As for the primary difference in the three lawsuits, they are that the Chamber action, but not the other two suits, challenges the Principal Transactions Exemption on grounds similar to the challenges to the BIC Exemption, and raises a claim under the Federal Arbitration Act regarding a clause in both exemptions prohibiting class action waivers.

Current Hearing

The standing-room only hearing in the U.S. District Court for the Northern District of Texas included Assistant Secretary of Labor Phyllis Borzi and Elizabeth Hopkins, counsel for appellate and special litigation.

Discerning a judge’s potential ruling based on the questions asked during a hearing is an inexact science at best. That said, it’s worth noting that Lynn said, “I understand my task is not to engage in a flurry of second guessing; that I am not being asked what I would do. The question is whether the conclusions [made by the DOL] are justified,” according to the InvestmentNews report.

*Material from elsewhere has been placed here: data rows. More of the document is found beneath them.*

(** * WebChatty: request parsing, read routes, memory accounts, event dispatcher

    A shallow embedding of the WebChatty backend sources
    ([QueryParser.ts], the [/v2/getPost], [/v2/waitForEvent] and
    [/v2/clientData/setCategoryFilters] routes, [MemoryAccountConnector])
    together with models of the event log, the event dispatcher and the
    nuke pruning of thread trees. *)

From Stdlib Require Import ZArith Lia List String Ascii.
From stdpp Require Import base option list gmap strings pretty sorting.

Local Open Scope string_scope.
Local Open Scope list_scope.
Local Open Scope Z_scope.

(** ** JavaScript values used by the sources *)

Module Js.

(** A JavaScript [number] holding an integer, or [NaN].  The sources only
    produce numbers by parsing digit strings, so no fraction occurs.  An
    integer is kept exactly, where a double rounds it once it exceeds 2^53:
    the model agrees with the code on every comparison against a bound
    below 2^53 (a value beyond 2^53 stays beyond it when rounded), and not
    above that; every bound the routes compare against lies below 2^31. *)
Inductive number : Type :=
| NaN : number
| Num : Z -> number.

Definition number_eq_dec (x y : number) : {x = y} + {x <> y}.
Proof. decide equality. apply Z.eq_dec. Defined.
Lemma inv_finish (i : nat) (url : string) (s : sched) :
  inv s -> tasks s !! i = Some InFlight -> feed_urls !! i = Some url ->
  inv (finish i (fetch_with_semaphore i url) s).
Proof.
  intros [Hs Hq Hn Hf Hl Hd] Hi Hu. unfold finish, release. simpl.
  set (g := fetch_with_semaphore i url).
  pose proof (weigh_insert (fun t => if is_in_flight t then 1 else 0)%nat
                _ i InFlight (Done g) Hi) as W1.
  simpl in W1.
  assert (Hlt : (i < length (tasks s))%nat) by (eapply lookup_lt_Some; eassumption).
  destruct (waiters s) as [|w ws] eqn:Ew.
  - split; simpl.
    + unfold in_flight in *. simpl. lia.
    + intros w. split; [intros []|]. intros H.
      destruct (decide (w = i)) as [->|Hne].
      * rewrite list_lookup_insert_eq in H by exact Hlt. discriminate.
      * rewrite list_lookup_insert_ne in H by congruence. apply Hq in H. destruct H.
    + constructor.
    + intros H. contradiction.
    + rewrite length_insert. exact Hl.
    + intros j g' H. destruct (decide (j = i)) as [->|Hne].
      * rewrite list_lookup_insert_eq in H by exact Hlt.
        injection H as <-. exists url. split; [exact Hu|reflexivity].
      * rewrite list_lookup_insert_ne in H by congruence. apply Hd, H.
  - assert (Hw : tasks s !! w = Some Waiting) by (apply Hq; left; reflexivity).
    assert (Hwi : w <> i) by congruence.
    assert (Hw' : <[i := Done g]> (tasks s) !! w = Some Waiting)
      by (rewrite list_lookup_insert_ne by congruence; exact Hw).
    pose proof (weigh_insert (fun t => if is_in_flight t then 1 else 0)%nat
                  _ w Waiting InFlight Hw') as W2.
    simpl in W2.
    assert (Hwlt : (w < length (<[i := Done g]> (tasks s)))%nat)
      by (eapply lookup_lt_Some; eassumption).
    apply NoDup_cons in Hn. destruct Hn as [Hnw Hn].
    rewrite list_elem_of_In in Hnw.
    split; simpl.
    + unfold in_flight in *. simpl. lia.
    + intros x. split.
      * intros H. assert (x <> w) by (intros ->; contradiction).
        rewrite list_lookup_insert_ne by congruence.
        assert (Hx : tasks s !! x = Some Waiting) by (apply Hq; right; exact H).
        assert (x <> i) by congruence.
        rewrite list_lookup_insert_ne by congruence. exact Hx.
      * intros H. destruct (decide (x = w)) as [->|Hne].
        -- rewrite list_lookup_insert_eq in H by exact Hwlt. discriminate.
        -- rewrite list_lookup_insert_ne in H by congruence.
           destruct (decide (x = i)) as [->|Hne'].
           ++ rewrite list_lookup_insert_eq in H by exact Hlt. discriminate.
           ++ rewrite list_lookup_insert_ne in H by congruence.
              apply Hq in H. destruct H as [->|H]; [contradiction|exact H].
    + exact Hn.
    + intros _. apply Hf. discriminate.
    + rewrite !length_insert. exact Hl.
    + intros j g' H. destruct (decide (j = w)) as [->|Hne].
      * rewrite list_lookup_insert_eq in H by exact Hwlt. discriminate.
      * rewrite list_lookup_insert_ne in H by congruence.
        destruct (decide (j = i)) as [->|Hne'].
        -- rewrite list_lookup_insert_eq in H by exact Hlt.
           injection H as <-. exists url. split; [exact Hu|reflexivity].
        -- rewrite list_lookup_insert_ne in H by congruence. apply Hd, H.
Qed.

Lemma inv_step (s s' : sched) : inv s -> step s s' -> inv s'.
Proof.
  intros Hi Hs. destruct Hs as [i s Hc _|i url s Hf Hu].
  - apply inv_acquire; assumption.
  - apply inv_finish; assumption.
Qed.

Lemma inv_reachable (s : sched) : reachable start s -> inv s.
Proof.
  induction 1 as [|s s' _ IH Hs]; [apply inv_start|].
  eapply inv_step; eassumption.
Qed.

(** Every step brings the tasks closer to completion. *)
Lemma step_decreases (s s' : sched) :
  inv s -> step s s' ->
  (weigh remaining (tasks s') < weigh remaining (tasks s))%nat.
Proof.
  intros [Hs Hq Hn Hf Hl Hd] Hst. destruct Hst as [i s Hc _|i url s Hi Hu].
  - pose proof (weigh_insert remaining _ i Created InFlight Hc) as W1.
    pose proof (weigh_insert remaining _ i Created Waiting Hc) as W2.
    simpl in W1, W2. unfold acquire.
    destruct (_ && _); simpl; lia.
  - set (g := fetch_with_semaphore i url).
    pose proof (weigh_insert remaining _ i InFlight (Done g) Hi) as W1.
    simpl in W1. unfold finish, release. simpl. fold g.
    destruct (waiters s) as [|w ws] eqn:Ew; simpl; [lia|].
    assert (Hw : tasks s !! w = Some Waiting) by (apply Hq; left; reflexivity).
    assert (Hwi : w <> i) by congruence.
    assert (Hw' : <[i := Done g]> (tasks s) !! w = Some Waiting)
      by (rewrite list_lookup_insert_ne by congruence; exact Hw).
    pose proof (weigh_insert remaining _ w Waiting InFlight Hw') as W2.
    simpl in W2. lia.
Qed.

According to the report, Lynn seemed skeptical about the applicability of the mutual fund environment to that of annuity sales and incentives. As for the concerns that the Best Interest Contract (BIC) Exemption creates a private right of action, InvestmentNews reported that Lynn outlined her understanding of the plaintiffs’ argument as follows: “You are not literally saying that a private right of action has been created; your argument is that the DOL is imposing a regulation on the industry that it is not entitled to impose because it is impossible to conduct business without the BIC, which is a backhanded way of imposing the regulation on the industry.” To the DOL’s response that the legal obligation comes from the contract, not the regulation itself, Lynn replied, “The argument is that the contract is being forced on them — that they can’t operate without the BIC so they have to subject themselves to the BIC.”

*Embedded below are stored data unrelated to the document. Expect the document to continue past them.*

Lemma trimEnd_prefix (s : string) : exists post, s = trimEnd s ++ post.
Proof.
  induction s as [|c s [post IH]]; simpl.
  - now exists "".
  - destruct (trimEnd s) as [|d r] eqn:E.
    + destruct (isSpace c).
      * now exists (String c s).
      * exists s. reflexivity.
    + exists post. simpl. now rewrite IH.
Qed.

(** The trimmed text is a part of the text. *)
Lemma trim_part (s : string) : exists pre post, s = pre ++ trim s ++ post.
Proof.
  unfold trim.
  destruct (trimStart_suffix s) as [pre Hpre].
  destruct (trimEnd_prefix (trimStart s)) as [post Hpost].
  exists pre, post. now rewrite <- Hpost.
Qed.

Lemma trimEnd_idempotent (s : string) : trimEnd (trimEnd s) = trimEnd s.
Proof.
  induction s as [|c s IH]; simpl; [reflexivity|].
  destruct (trimEnd s) as [|d r] eqn:E.
  - destruct (isSpace c) eqn:Ec; simpl; [reflexivity | now rewrite Ec].
  - remember (String d r) as t eqn:Et. simpl. rewrite IH.
    subst t. reflexivity.
Qed.

Lemma trimStart_head (s : string) :
  trimStart s = "" \/ exists c r, trimStart s = String c r /\ isSpace c = false.
Proof.
  induction s as [|c s IH]; simpl; [now left|].
  destruct (isSpace c) eqn:Ec; [exact IH | right; now exists c, s].
Qed.

Lemma trimEnd_head (c : ascii) (r : string) :
  isSpace c = false -> exists r', trimEnd (String c r) = String c r'.
Proof.
  intros Hc. simpl. destruct (trimEnd r).
  - rewrite Hc. now exists "".
  - eexists; reflexivity.
Qed.

Lemma trim_idempotent (s : string) : trim (trim s) = trim s.
Proof.
  unfold trim.
  destruct (trimStart_head s) as [-> | [c [r [-> Hc]]]]; [reflexivity|].
  destruct (trimEnd_head c r Hc) as [r' Hr']. rewrite Hr'.
  simpl trimStart. rewrite Hc. rewrite <- Hr'. apply trimEnd_idempotent.
Qed.

End StringFacts.

(** ** The video filter *)

Section FilterFacts.

Lemma occurs_reflect (term text : string) :
  JSString.includes (JSString.toLowerCase text) (JSString.toLowerCase term)
  = true
  <-> Spec.occursIgnoringCase term text.
Proof. apply includes_iff. Qed.

Lemma JSArray_includes_In (arr : list string) (x : string) :
  JSArray.includes arr x = true <-> In x arr.
Proof.
  unfold JSArray.includes. rewrite existsb_exists. split.
  - intros [y [Hy Hxy]]. apply String.eqb_eq in Hxy. now subst.
  - intros H. exists x. split; [exact H | apply String.eqb_refl].
Qed.

Lemma categoryStage_spec (selectedCategory : string) (video : Video) :
  categoryStage selectedCategory video = true
  <-> category video = selectedCategory
      \/ In selectedCategory (Spec.tagsOf video).
Proof.
  unfold categoryStage, Spec.tagsOf.
  rewrite orb_true_iff, String.eqb_eq.
  destruct (tags video) as [t|]; simpl.
  - now rewrite JSArray_includes_In.
  - split; (intros [H|H]; [now left | easy]).
Qed.

Lemma textStage_spec (searchTerm : string) (video : Video) :
  textStage searchTerm video = true <-> Spec.textMatches searchTerm video.
Proof.
  unfold textStage, Spec.textMatches, Spec.tagsOf. cbv zeta.
  rewrite !orb_true_iff, !occurs_reflect.
  destruct (tags video) as [t|]; simpl.
  - split.
    + intros [[H|H]|H]; [now left | now right; left | right; right].
      apply existsb_exists in H. destruct H as [tag [Hin Htag]].
      exists tag. split; [exact Hin | now apply occurs_reflect].
    + intros [H|[H|[tag [Hin Htag]]]];
        [now left; left | now left; right | right].
      apply existsb_exists. exists tag.
      split; [exact Hin | now apply occurs_reflect].
  - split.
    + intros [[H|H]|H]; [now left | now right; left | discriminate].
    + intros [H|[H|[tag [[] _]]]]; [now left; left | now left; right].
Qed.
Lemma show_lines_1_spec (pi : procinfo) (f : string) (iserr : bool) :
  exists lines,
    splits_on_newline_runs f lines /\
    show_lines_1 pi f iserr
    = (map (fun l => out pi l iserr) (removelast lines), last lines "").
Proof.
  unfold show_lines_1. destruct (String.eqb_spec f "") as [->|Hf].
  - exists [""]. split; [now constructor | reflexivity].
  - exists (split_newlines f). split; [apply split_newlines_spec | reflexivity].
Qed.

(** ** The line assembler *)

(** C6: the chunks "ab", "c\ndef\r\n", "ghi" on one stream emit the lines
    "abc" and "def", in that order, and leave "ghi" pending until [flush]
    emits it; in general a chunk is appended to the pending text, the
    text is split on every run of newline and carriage-return
    characters, every segment but the last is emitted and the last one
    is the new pending text. *)
Theorem line_assembler_emits_complete_lines :
  (forall pi,
      let fed := feed (on_stdout_data pi) empty_capture
                   ["ab"; ("c" ++ LF ++ "def" ++ CR ++ LF)%string; "ghi"] in
      snd fed = [out pi "abc" false; out pi "def" false] /\
      fst fed = {| op := "ghi"; er := "" |} /\
      snd (captureOutput_flush pi (fst fed)) = [out pi "ghi" false])
  /\ (forall pi c data,
         exists lines,
           splits_on_newline_runs (op c ++ data) lines /\
           on_stdout_data pi c data
           = ({| op := last lines ""; er := er c |},
              map (fun l => out pi l false) (removelast lines)))
  /\ (forall pi c data,
         exists lines,
           splits_on_newline_runs (er c ++ data) lines /\
           on_stderr_data pi c data
           = ({| op := op c; er := last lines "" |},
              map (fun l => out pi l true) (removelast lines))).
Proof.
  split; [|split].
  - intros pi. repeat split; reflexivity.
  - intros pi c data. unfold on_stdout_data.
    destruct (show_lines_1_spec pi (op c ++ data) false) as (lines & Hs & ->).
    exists lines. split; [exact Hs | reflexivity].
  - intros pi c data. unfold on_stderr_data.
    destruct (show_lines_1_spec pi (er c ++ data) true) as (lines & Hs & ->).
    exists lines. split; [exact Hs | reflexivity].
Qed.

(** ** Flushing *)

Lemma trimEnd_keeps_head (c : ascii) (r : string) :
  is_js_space c = false -> trimEnd (String c r) = String c (trimEnd r).
Proof.
  intros Hc. simpl. now rewrite Hc.
Qed.

Lemma trimStart_blank (s : string) :
  all_chars is_js_space s = true -> trimStart s = "".
Proof.
  induction s as [|c s IH]; simpl; [reflexivity|].
  intros H. apply andb_true_iff in H as [Hc Hs]. rewrite Hc. auto.
Qed.

Lemma trimStart_not_blank (s : string) :
  all_chars is_js_space s = false ->
  exists c r, trimStart s = String c r /\ is_js_space c = false.
Proof.
  induction s as [|c s IH]; simpl; [discriminate|].
  destruct (is_js_space c) eqn:Hc; simpl; [exact IH|].
  intros _. now exists c, s.
Qed.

Plaintiffs had also raised First Amendment concerns — basically that since the fiduciary regulation “forbids certain speech unless it occurs in a context that the Department defines to be a fiduciary relationship, subject to limitations and burdens created by the Department” — and that since the BIC’s onerous provisions “unduly restrict financial institutions’ and professionals’ ability to engage in truthful, commercial speech,” both “unreasonably and unnecessarily restrict and burden the speech of financial institutions and financial professionals,” and thus violate the First Amendment. The DOL maintained that the regulation did not regulate speech but instead regulated conduct, and, according to the InvestmentNews report, even if the regulation could be construed as regulating speech, all that is being regulated is misleading advice. Lynn pushed back on that view, according to the report, stating that the rule “regulates more than misleading speech — it just punishes misleading speech. Speech is subject to the regulation.”

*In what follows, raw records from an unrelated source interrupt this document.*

(** * hw2/cs285/networks/policies.py : MLPPolicy and MLPPolicyPG

    A shallow embedding of the policy classes of [cs285.networks.policies]
    and of the parts of [torch] they call.

    Conventions.
    - float32 and float64 values are idealised as real numbers ([R]); NaN and
      infinities have no counterpart, so a statement about a value that is
      "exactly" some number is a statement in real arithmetic.
    - int64 values are [Z].
    - A tensor is a nested list that remembers the shape of its elements, so
      that the shape of an empty tensor is still known.
    - Python exceptions are values of [exn]; a computation that raises keeps
      the state it had when the exception was raised. *)

From Stdlib Require Import String.
From Stdlib Require Import Reals List ZArith Bool Lia Lra.
From Stdlib Require Import Zfloor.
Import ListNotations.

#[global] Set Warnings "-register-all".

Open Scope R_scope.

(** ** Python exceptions and results *)

Inductive exn : Type :=
| ValueError
| RuntimeError
| NotImplementedError
| AttributeError.

Inductive Res (A : Type) : Type :=
| OK (a : A)
| Raise (e : exn).
Arguments OK {A} a.
Arguments Raise {A} e.

Definition res_bind {A B} (m : Res A) (f : A -> Res B) : Res B :=
  match m with
  | OK a => f a
  | Raise e => Raise e
  end.

Definition is_ok {A} (m : Res A) : bool :=
  match m with OK _ => true | Raise _ => false end.

(** ** Comparisons of reals as booleans *)

Definition Rltb (x y : R) : bool := if Rlt_dec x y then true else false.
Definition Rleb (x y : R) : bool := if Rle_dec x y then true else false.
Definition Reqb (x y : R) : bool := if Req_dec_T x y then true else false.

(** ** Tensor data

    [Stack s ts] is a tensor whose elements [ts] all have shape [s]; its own
    shape is [length ts :: s]. *)

Inductive tensor (A : Type) : Type :=
| Scalar (x : A)
| Stack (s : list nat) (ts : list (tensor A)).
Arguments Scalar {A} x.
Arguments Stack {A} s ts.

Definition shape {A} (t : tensor A) : list nat :=
  match t with
  | Scalar _ => []
  | Stack s ts => length ts :: s
  end.

Definition dim {A} (t : tensor A) : nat := length (shape t).

Fixpoint wf {A} (t : tensor A) : Prop :=
  match t with
  | Scalar _ => True
  | Stack s ts =>
      (fix all (l : list (tensor A)) : Prop :=
         match l with
         | [] => True
         | t' :: l' => (wf t' /\ shape t' = s) /\ all l'
         end) ts
  end.

(** One-dimensional and two-dimensional tensors from lists. *)
Definition of_vec {A} (v : list A) : tensor A := Stack [] (map Scalar v).
Definition of_mat {A} (cols : nat) (m : list (list A)) : tensor A :=
  Stack [cols] (map of_vec m).

Fixpoint tmap {A B} (f : A -> B) (t : tensor A) : tensor B :=
  match t with
  | Scalar x => Scalar (f x)
  | Stack s ts => Stack s (map (tmap f) ts)
  end.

In response, the DOL said that its position is that the industry “can say whatever they like as long as they are not recommending products that are not in the best interest.”

To that end, Judge Lynn cautioned those in attendance not to read too much into her questions. “My questions are just questions,” she said. “You’ll know what I think when I issue my decision,” she added, according to InsuranceNewsNet. Lynn reportedly mused aloud as to if there would be enough time for the case(s) to be heard by the Supreme Court before the April deadline — acknowledged that that wasn’t going to happen, and then turned her attention to the petition to stay the regulation pending resolution of the litigation.

According to the report, Lynn wrapped up the hearing by suggesting that she may issue her opinion sometime in the next month, and pointed out that she had read the 92-page opinion of Judge Randolph Moss of District Court for the District of Columbia, and said, “my goal is to write something shorter.”